◆ Data items ◆
(** A name that is empty or consists of white space is not submitted: the
    handler is not called, a warning is shown, and the modal stays open
    with the name as it is. *)
Theorem handleSubmit_blank (onSubmitHandler : JSString -> completion bool) (s : State) :
  blank (name s) = true ->
  handleSubmit onSubmitHandler s
  = (Ok tt, {| name := name s; trace := trace s ++ [EvNotice (js "warning")] |}).
Proof.
  intros Hblank. unfold handleSubmit.
  rewrite (bind_ok _ _ s s s) by reflexivity.
  by rewrite (proj2 (trim_blank (name s)) Hblank).
Qed.

Lemma handleSubmit_blank_witness :
  handleSubmit (fun _ => Returns true) blank_modal
  = (Ok tt, {| name := name blank_modal; trace := [EvNotice (js "warning")] |}).
Proof.
  apply (handleSubmit_blank (fun _ => Returns true) blank_modal). reflexivity.
Defined.

(** Any other name is submitted once, trimmed: the handler receives the
    name without the white space around it, which is not empty and neither
    starts nor ends with white space.  The modal closes, after the handler
    has returned, unless the handler returned [false]; when the handler
    raises, the error is passed on and the modal stays open. *)
Theorem handleSubmit_submits (onSubmitHandler : JSString -> completion bool) (s : State) :
  blank (name s) = false ->
  exists pre n post,
    name s = pre ++ n ++ post
    /\ blank pre = true /\ blank post = true
    /\ (exists c rest, n = c :: rest /\ is_white_space c = false)
    /\ (exists front c, n = front ++ [c] /\ is_white_space c = false)
    /\ handleSubmit onSubmitHandler s
       = (submit_outcome (onSubmitHandler n),
          {| name := name s;
             trace := trace s ++ EvSubmit n :: after_submit (onSubmitHandler n) |}).
Proof.
  intros Hblank.
  destruct (trim_spec (name s)) as (pre & post & Hs & Hpre & Hpost & Hhead & Hlast).
  exists pre, (trim (name s)), post.
  split; [done|]. split; [done|]. split; [done|].
  assert (Hne : trim (name s) <> []).
  { intros Hnil%trim_blank. congruence. }
  split.
  { destruct (trim (name s)) as [|c rest] eqn:Ht; [done|].
    exists c, rest. split; [done|]. by apply (Hhead c rest). }
  split.
  { destruct (exists_last Hne) as (front & c & Ht).
    exists front, c. split; [done|]. by apply (Hlast front c). }
  unfold handleSubmit. rewrite (bind_ok _ _ s s s) by reflexivity. cbv zeta.
  destruct (trim (name s)) as [|c rest] eqn:Ht; [done|]. simpl length. cbv iota.
  change (S (length rest) =? 0)%nat with false. cbv iota.
  unfold bind, emit, modify, call. simpl.
  destruct (onSubmitHandler (c :: rest)) as [[]|e]; simpl;
    rewrite <- ?app_assoc; reflexivity.
Qed.

Lemma handleSubmit_submits_witness :
  exists n,
    handleSubmit (fun _ => Returns true) padded_modal
    = (Ok tt, {| name := name padded_modal; trace := [EvSubmit n; EvClose] |}).
Proof.
  destruct (handleSubmit_submits (fun _ => Returns true) padded_modal eq_refl)
    as (pre & n & post & _ & _ & _ & _ & _ & Hrun).
  exists n. exact Hrun.
Defined.

Example handleSubmit_padded :
  handleSubmit (fun _ => Returns false) padded_modal
  = (Ok tt, {| name := name padded_modal; trace := [EvSubmit (js "my search")] |}).
Proof. vm_compute. reflexivity. Qed.

End ModalFacts.

(* ===================================================================== *)
(** * The worker that documents are opened with *)
(* ===================================================================== *)

#[global] Instance with_worker_preorder wk : PreOrder (PdfSpec.with_worker wk).
Proof.
  split.
  - intros w. split; [done|reflexivity].
  - intros w1 w2 w3 [Hs1 Ha1] [Hs2 Ha2]. split; [congruence|by etrans].
Qed.

#[global] Instance with_worker_frame_preorder wk : PreOrder (PdfSpec.with_worker_frame wk).
Proof.
  split.
  - intros f. unfold PdfSpec.with_worker_frame. reflexivity.
  - intros f1 f2 f3. unfold PdfSpec.with_worker_frame. apply transitivity.
Qed.

Section WorkerFacts.
Import JS Obsidian Pdf PdfSpec.
Context (wk : option PdfWorker).

Lemma keeps_worker_emit e : uses_worker wk e -> keeps (with_worker wk) (emit e).
Proof.
  intros He w. split; [done|]. by apply (keeps_emit (uses_worker wk) e He w).
Qed.

Lemma keeps_worker_touchWorkerIdleTimer : keeps (with_worker wk) touchWorkerIdleTimer.
Proof.
  intros w. destruct (touchWorkerIdleTimer_fields w) as (w' & -> & Hs & Ht & _).
  split; [done|]. by apply adds_same_trace.
Qed.

Lemma keeps_worker_releaseRender i : keeps (with_worker wk) (releaseRender i).
Proof.
  intros w. split.
  - unfold releaseRender. by destruct (Limiter.release i (renderLimiter w)).
  - by apply (keeps_releaseRender (uses_worker wk) i).
Qed.

Lemma keeps_worker_inWorld {A} (m : M World A) :
  keeps (with_worker wk) m -> keeps (with_worker_frame wk) (inWorld m).
Proof.
  intros Hm f. unfold inWorld. specialize (Hm (world f)).
  by destruct (m (world f)) as [r w'].
Qed.

Lemma keeps_worker_set_doc d : keeps (with_worker_frame wk) (set_doc d).
Proof. apply keeps_modify. intros f. unfold with_worker_frame. simpl. reflexivity. Qed.

Lemma keeps_worker_set_page p : keeps (with_worker_frame wk) (set_page p).
Proof. apply keeps_modify. intros f. unfold with_worker_frame. simpl. reflexivity. Qed.

End WorkerFacts.

(** Walks through code that leaves the shared worker alone. *)
Ltac worker_effects_using known :=
  trace_effects_using
    ltac:(first
      [ known
      | apply keeps_worker_touchWorkerIdleTimer | apply keeps_worker_releaseRender
      | apply keeps_worker_inWorld | apply keeps_worker_set_doc
      | apply keeps_worker_set_page
      | apply keeps_worker_emit; simpl; done ]).

Section SharedWorkerUse.
Import JS Obsidian Pdf PdfSpec.
(** [update_trailing_data], given the result of
    [get_last_position_changes]: per symbol, the sides that have an
    entry ([None] for a side without one). *)
Definition update_trailing_data (trailing_prices : gmap string (sides trailing_data))
    (last_position_changes : gmap string (sides (option Q)))
    (active_symbols : list string) (hlcs_1m : gmap string (list hlc))
  : gmap string (sides trailing_data) :=
  let symbols : gset string :=
    dom trailing_prices ∪ dom last_position_changes ∪ list_to_set active_symbols in
  set_to_map
    (λ symbol,
       (symbol,
        {| on_long :=
             trailing_of (hlcs_1m !! symbol)
               (last_position_changes !! symbol ≫= on_long);
           on_short :=
             trailing_of (hlcs_1m !! symbol)
               (last_position_changes !! symbol ≫= on_short) |}))
    symbols.

(** Example input: a long of A that last changed at 100, and three
    candles, the first of them older than the change. *)
Definition changes_A : gmap string (sides (option Q)) :=
  {[ "A" := {| on_long := Some 100; on_short := None |} ]}.

Definition candles_A : list hlc :=
  [ {| hlc_ts := 90; hlc_high := 50; hlc_low := 40; hlc_close := 45 |};
    {| hlc_ts := 160; hlc_high := 12; hlc_low := 9; hlc_close := 10 |};
    {| hlc_ts := 220; hlc_high := 11; hlc_low := 8; hlc_close := 10 |} ].
(** * UTILIDADE.PY: query execution, data cache and order entry

    A shallow embedding of [UTILIDADE.PY]: the database layer
    ([get_db_connection], [run_query], [load_all_data], [refresh_data]),
    the pages that issue queries ([menu_page], [home_page], [orders_page]
    as far as the source goes), the pages that do not
    ([events_calendar_page], [settings_page], [loyalty_program_page]) and
    the helpers [format_currency] and [upload_pdf_to_fileio], followed by
    the properties proved about them.

    The Python code is effectful: it talks to a PostgreSQL server through
    psycopg2, keeps two Streamlit caches and the session state, and writes
    to the page.  All of that is gathered in one record, [World], and every
    function of the database layer becomes a computation in a
    state-and-exception monad over it. *)

From Stdlib Require Import ZArith Lia.
From stdpp Require Import base strings list gmap sorting pretty.

Open Scope string_scope.

(** ** Values exchanged with the database *)

(** A [datetime.datetime] value. *)
Record datetime := mk_datetime {
  year : nat; month : nat; day : nat;
  hour : nat; minute : nat; second : nat; microsecond : nat }.

#[global] Instance datetime_eq_dec : EqDecision datetime.
Proof. solve_decision. Defined.

(** The Python values that occur as query parameters and as cells of the
    fetched tuples. *)
Inductive Value :=
| VNone
| VStr (s : string)
| VInt (z : Z)
| VTime (t : datetime).

#[global] Instance Value_eq_dec : EqDecision Value.
Proof. solve_decision. Defined.

(** A fetched row is a tuple of values. *)
Abbreviation Row := (list Value).

(** Chronological order on time stamps: the fields are compared from the
    year down to the microsecond. *)
Definition datetime_fields (t : datetime) : list nat :=
  [year t; month t; day t; hour t; minute t; second t; microsecond t].

Fixpoint lex_leb (a b : list nat) : bool :=
  match a, b with
  | [], _ => true
  | _ :: _, [] => false
  | x :: a', y :: b' =>
      if (x <? y)%nat then true
      else if (y <? x)%nat then false
      else lex_leb a' b'
  end.

Definition datetime_leb (t u : datetime) : bool :=
  lex_leb (datetime_fields t) (datetime_fields u).
Lemma dict_get_NoDup (d : dict) (k : string) (v : value) :
  NoDup (keys d) → (k, v) ∈ d → dict_get d k = Some v.
Proof.
  unfold keys. induction d as [|[k0 x] d IH]; intros Hnd Hin.
  { by apply elem_of_nil in Hin. }
  rewrite fmap_cons in Hnd. apply NoDup_cons in Hnd as [Hk0 Hnd]. simpl in *.
  apply elem_of_cons in Hin as [[= -> ->]|Hin].
  - by rewrite decide_True.
  - destruct (decide (k0 = k)) as [->|Hne]; [|by apply IH].
    destruct Hk0. apply list_elem_of_fmap. by exists (k, v).
Qed.

Lemma dict_set_same (d : dict) (k : string) (v : value) :
  dict_get d k = Some v → dict_set d k v = d.
Proof.
  induction d as [|[k0 x] d IH]; simpl; [done|].
  destruct (decide (k0 = k)) as [->|Hne].
  - by intros [= ->].
  - intros H. by rewrite IH.
Qed.

Lemma filter_ext_elem {A : Type} (P1 P2 : A → Prop)
    `{!∀ x, Decision (P1 x), !∀ x, Decision (P2 x)} (l : list A) :
  (∀ x, x ∈ l → P1 x ↔ P2 x) → filter P1 l = filter P2 l.
Proof.
  induction l as [|a l IH]; intros Hiff; [done|].
  rewrite !filter_cons.
  assert (filter P1 l = filter P2 l) as ->.
  { apply IH. intros x Hx. apply Hiff. by apply list_elem_of_further. }
  pose proof (Hiff a (list_elem_of_here _ _)) as Ha.
  destruct (decide (P1 a)), (decide (P2 a)); tauto.
Qed.

Lemma merge_step_keys (base : dict) (kv : string * value) :
  keys (merge_step base kv)
  = if decide (kv.1 ∈ keys base) then keys base else keys base ++ [kv.1].
Proof. unfold merge_step. apply keys_dict_set. Qed.

Lemma deep_merge_keys_nodup (base incoming : dict) :
  NoDup (keys incoming) →
  keys (_deep_merge base incoming)
  = keys base ++ filter (λ k, k ∉ keys base) (keys incoming).
Proof.
  revert base. induction incoming as [|[k v] incoming IH]; intros base Hnd.
  { rewrite deep_merge_nil_r. by rewrite app_nil_r. }
  unfold keys in Hnd. rewrite fmap_cons in Hnd. apply NoDup_cons in Hnd as [Hk Hnd].
  simpl in Hk. rewrite deep_merge_cons, IH, merge_step_keys by done. simpl.
  rewrite filter_cons.
  destruct (decide (k ∈ keys base)) as [Hin|Hnotin].
  - rewrite decide_False by (intros ?; done). done.
  - rewrite decide_True by done. rewrite <- app_assoc. simpl. do 2 f_equal.
    apply filter_ext_elem. intros x Hx.
    rewrite elem_of_app, list_elem_of_singleton.
    split; [tauto|]. intros Hxb [?| ->]; done.
Qed.

(** A key that neither side has is not in the merge. *)
Lemma deep_merge_get_None (base incoming : dict) (k : string) :
  dict_get base k = None → dict_get incoming k = None →
  dict_get (_deep_merge base incoming) k = None.
Proof.
  revert base. induction incoming as [|[k0 v0] incoming IH]; intros base Hb Hi.
  { by rewrite deep_merge_nil_r. }
  simpl in Hi. destruct (decide (k0 = k)) as [->|Hne]; [done|].
  rewrite deep_merge_cons. apply IH; [|done].
  unfold merge_step. simpl. by rewrite dict_get_set_ne.
Qed.

Lemma deep_merge_nil_l (incoming : dict) :
  NoDup (keys incoming) → _deep_merge [] incoming = incoming.
Proof.
  intros Hnd. rewrite deep_merge_fold.
  cut (∀ acc, NoDup (keys acc ++ keys incoming) →
         fold_left merge_step incoming acc = acc ++ incoming).
  { intros H. by apply (H []). }
  clear Hnd. induction incoming as [|[k v] incoming IH]; intros acc Hnd; simpl.
  { by rewrite app_nil_r. }
  assert (k ∉ keys acc) as Hk.
  { apply NoDup_app in Hnd as (_ & Hdisj & _). intros Hin.
    apply (Hdisj k Hin). apply list_elem_of_here. }
  unfold merge_step at 2. simpl.
  rewrite (proj2 (dict_get_None acc k) Hk). simpl.
  rewrite dict_set_fresh by done. rewrite IH.
  - by rewrite <- app_assoc.
  - unfold keys in *. rewrite fmap_app. simpl. by rewrite <- app_assoc.
Qed.

Lemma deep_merge_same_items (base items : dict) :
  Forall (λ kv, dict_get base kv.1 = Some kv.2
                ∧ merge_value (Some kv.2) kv.2 = kv.2) items →
  _deep_merge base items = base.
Proof.
  intros Hitems. rewrite deep_merge_fold.
  induction Hitems as [|[k v] items [Hget Hsame] _ IH]; simpl; [done|].
  unfold merge_step at 2. cbn [fst snd] in *. rewrite Hget, Hsame.
  by rewrite dict_set_same.
Qed.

◆ What is needed ◆
Starting with the line with "(** A [datetime.datetime] value. *)" above and going on through the line with "(t : datetime).", transcribe every line exactly, both ends included, and add nothing.

◆ Answer below ◆
(** A [datetime.datetime] value. *)
Record datetime := mk_datetime {
  year : nat; month : nat; day : nat;
  hour : nat; minute : nat; second : nat; microsecond : nat }.

#[global] Instance datetime_eq_dec : EqDecision datetime.
Proof. solve_decision. Defined.

(** The Python values that occur as query parameters and as cells of the
    fetched tuples. *)
Inductive Value :=
| VNone
| VStr (s : string)
| VInt (z : Z)
| VTime (t : datetime).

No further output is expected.